Stored dataset items:
────────────────────────────────────────

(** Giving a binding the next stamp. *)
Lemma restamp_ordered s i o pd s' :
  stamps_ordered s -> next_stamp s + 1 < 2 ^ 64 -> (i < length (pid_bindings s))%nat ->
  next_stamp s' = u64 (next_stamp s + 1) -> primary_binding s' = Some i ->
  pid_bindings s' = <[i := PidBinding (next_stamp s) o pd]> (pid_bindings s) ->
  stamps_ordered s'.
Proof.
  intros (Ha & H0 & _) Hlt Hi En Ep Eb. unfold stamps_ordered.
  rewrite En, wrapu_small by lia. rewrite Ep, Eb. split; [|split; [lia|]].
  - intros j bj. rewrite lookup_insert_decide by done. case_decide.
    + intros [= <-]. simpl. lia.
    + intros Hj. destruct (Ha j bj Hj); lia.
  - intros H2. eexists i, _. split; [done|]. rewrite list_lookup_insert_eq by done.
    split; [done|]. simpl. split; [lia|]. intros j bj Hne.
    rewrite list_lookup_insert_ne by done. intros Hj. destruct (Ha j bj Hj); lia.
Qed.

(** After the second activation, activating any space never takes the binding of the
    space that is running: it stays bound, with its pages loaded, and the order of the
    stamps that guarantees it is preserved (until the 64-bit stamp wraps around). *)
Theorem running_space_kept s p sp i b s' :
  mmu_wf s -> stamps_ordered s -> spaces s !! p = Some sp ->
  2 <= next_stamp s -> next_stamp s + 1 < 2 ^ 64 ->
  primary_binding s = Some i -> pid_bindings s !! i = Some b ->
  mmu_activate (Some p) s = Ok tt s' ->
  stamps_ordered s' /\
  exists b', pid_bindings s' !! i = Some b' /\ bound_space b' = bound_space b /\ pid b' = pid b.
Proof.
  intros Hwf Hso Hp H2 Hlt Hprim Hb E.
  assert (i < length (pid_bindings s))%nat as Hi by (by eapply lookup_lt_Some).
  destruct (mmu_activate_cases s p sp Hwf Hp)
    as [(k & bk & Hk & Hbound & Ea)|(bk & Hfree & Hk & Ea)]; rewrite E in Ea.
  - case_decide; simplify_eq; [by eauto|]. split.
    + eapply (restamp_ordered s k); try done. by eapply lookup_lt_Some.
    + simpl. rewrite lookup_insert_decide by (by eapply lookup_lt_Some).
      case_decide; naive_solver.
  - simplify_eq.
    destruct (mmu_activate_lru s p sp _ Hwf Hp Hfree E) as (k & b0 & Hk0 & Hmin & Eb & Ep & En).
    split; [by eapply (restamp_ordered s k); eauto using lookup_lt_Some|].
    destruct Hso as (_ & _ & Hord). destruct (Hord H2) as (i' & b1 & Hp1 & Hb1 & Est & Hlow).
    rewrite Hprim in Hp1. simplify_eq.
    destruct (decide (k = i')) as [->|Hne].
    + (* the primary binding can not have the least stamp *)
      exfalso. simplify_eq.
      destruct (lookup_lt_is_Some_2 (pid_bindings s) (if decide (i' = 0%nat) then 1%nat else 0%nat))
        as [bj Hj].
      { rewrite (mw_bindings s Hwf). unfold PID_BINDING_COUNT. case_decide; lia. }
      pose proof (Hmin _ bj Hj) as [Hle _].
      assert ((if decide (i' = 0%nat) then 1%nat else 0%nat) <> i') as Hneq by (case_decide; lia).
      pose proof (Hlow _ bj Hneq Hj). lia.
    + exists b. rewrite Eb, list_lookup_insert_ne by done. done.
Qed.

────────────────────────────────────────

▸ What needs to be done
Give back the records above exactly, limited to the lines between the one holding "rewrite Hprim in Hp1. simplify_eq." and the one holding "pose proof (Hmin _ bj Hj) as [Hle _].", inclusive.

▸ Response area
    rewrite Hprim in Hp1. simplify_eq.
    destruct (decide (k = i')) as [->|Hne].
    + (* the primary binding can not have the least stamp *)
      exfalso. simplify_eq.
      destruct (lookup_lt_is_Some_2 (pid_bindings s) (if decide (i' = 0%nat) then 1%nat else 0%nat))
        as [bj Hj].
      { rewrite (mw_bindings s Hwf). unfold PID_BINDING_COUNT. case_decide; lia. }
      pose proof (Hmin _ bj Hj) as [Hle _].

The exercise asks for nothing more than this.